(** * The manipulation lattice of sbpl_arm_planner (manip_lattice.cpp)

    A shallow embedding of [sbpl::manip::ManipLattice] and the properties
    its specification states about it.

    Conventions of the embedding.
    - A C++ [double] is a real number ([R]); rounding is not modelled, so
      every statement about angles is a statement about the exact
      arithmetic the source code writes down.
    - A C++ [int] is an integer ([Z]); overflow is not modelled.  The
      conversion [(int)x] truncates towards zero.
      [std::numeric_limits<int>::max()] is [INT_MAX].
    - A [std::vector] is a list.  A [ManipLatticeState*] is the index of the
      entry in [m_states]: entries are allocated by [createHashEntry] only,
      pushed onto [m_states] at once and never freed before the destructor.
    - A failed [assert], and an access the language leaves undefined (an
      index past the end of a vector, [back()] of an empty vector), ends
      the run: the function yields [Abort].
    - The collaborators of the lattice (robot model, forward kinematics,
      collision checker, occupancy grid, action space, planning parameters)
      are the fields of the class [Collaborators]; the lattice never
      changes them.
    - Logging, visualisation, the stop watches, the notification of the
      observers by [RobotPlanningSpace::setStart] and [setGoal], and the
      near-goal latch of [isGoal] (read by a log message only) are left
      out. *)

From Stdlib Require Import Reals Lra Lia ZArith.
From stdpp Require Import base option list gmap.

Open Scope R_scope.

(** ** Outcomes of a run *)

Inductive outcome (A : Type) : Type :=
  | Ret (a : A)
  | Abort.
Arguments Ret {A} a.
Arguments Abort {A}.

#[export] Instance outcome_ret : MRet outcome := fun A a => Ret a.
#[export] Instance outcome_bind : MBind outcome := fun A B f m =>
  match m with
  | Ret a => f a
  | Abort => Abort
  end.

(** ** Numbers *)

Definition INT_MAX : Z := 2147483647.

(** [(int)x] for a double [x]: the fractional part is discarded. *)
Definition double_to_int (x : R) : Z :=
  if Rle_dec 0 x then Int_part x else (- Int_part (- x))%Z.

Definition Rleb (a b : R) : bool := if Rle_dec a b then true else false.
Definition Rltb (a b : R) : bool := if Rlt_dec a b then true else false.

(** Modelled from the spec: sbpl_arm_planner/angles.h is not among the
    sources.  [normalize_angle_positive] is the spec's [normalize_positive],
    the representative of an angle in [[0, 2π)]; [normalize_angle] is its
    [normalize], the representative in [(-π, π]]. *)
Definition normalize_angle_positive (a : R) : R :=
  a - 2 * PI * IZR (Int_part (a / (2 * PI))).

Definition normalize_angle (a : R) : R :=
  let p := normalize_angle_positive a in
  if Rlt_dec PI p then p - 2 * PI else p.

(** ** Data model *)

Definition RobotState : Type := list R.
Definition Action : Type := list RobotState.

(** [ManipLatticeState]; the scratch heuristic value, written by
    [GetGoalHeuristic] only, is left out. *)
Record ManipLatticeState : Type := {
  stateID : Z;
  coord : list Z;
  state : RobotState;
  dist : R;
  xyz : Z * Z * Z;
}.

Definition set_coord (c : list Z) (e : ManipLatticeState) : ManipLatticeState :=
  {| stateID := stateID e; coord := c; state := state e; dist := dist e;
     xyz := xyz e |}.

Inductive GoalType : Type :=
  | XYZ_GOAL
  | XYZ_RPY_GOAL
  | JOINT_STATE_GOAL
  | OTHER_GOAL_TYPE (v : Z).

(** [GoalConstraint]; the arrays [double[3]] and [int[3]] are triples. *)
Record GoalConstraint : Type := {
  type : GoalType;
  pose : list R;
  xyz_offset : R * R * R;
  xyz_tolerance : R * R * R;
  rpy_tolerance : R * R * R;
  tgt_off_pose : list R;
  goal_xyz : Z * Z * Z;
  angles : list R;
  angle_tolerances : list R;
}.

(** The lattice.  [m_state_to_id] is the hash map from entries to state
    IDs whose hash and equality read the coordinate of the entry: a finite
    map from coordinates to the pair of the key entry and the stored ID. *)
Record ManipLattice : Type := {
  m_goal : GoalConstraint;
  m_goal_entry : option nat;
  m_start_entry : option nat;
  m_state_to_id : gmap (list Z) (nat * Z);
  m_states : list ManipLatticeState;
  m_expanded_states : list Z;
}.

- - -

TASK
From the listing above, the lines starting with the one that has "A shallow embedding" and running through the one that has "observers by [RobotPlanningSpace::setStart]" should be copied exactly, ends included.

WRITTEN ANSWER
    A shallow embedding of [sbpl::manip::ManipLattice] and the properties
    its specification states about it.

    Conventions of the embedding.
    - A C++ [double] is a real number ([R]); rounding is not modelled, so
      every statement about angles is a statement about the exact
      arithmetic the source code writes down.
    - A C++ [int] is an integer ([Z]); overflow is not modelled.  The
      conversion [(int)x] truncates towards zero.
      [std::numeric_limits<int>::max()] is [INT_MAX].
    - A [std::vector] is a list.  A [ManipLatticeState*] is the index of the
      entry in [m_states]: entries are allocated by [createHashEntry] only,
      pushed onto [m_states] at once and never freed before the destructor.
    - A failed [assert], and an access the language leaves undefined (an
      index past the end of a vector, [back()] of an empty vector), ends
      the run: the function yields [Abort].
    - The collaborators of the lattice (robot model, forward kinematics,
      collision checker, occupancy grid, action space, planning parameters)
      are the fields of the class [Collaborators]; the lattice never
      changes them.
    - Logging, visualisation, the stop watches, the notification of the
      observers by [RobotPlanningSpace::setStart] and [setGoal], and the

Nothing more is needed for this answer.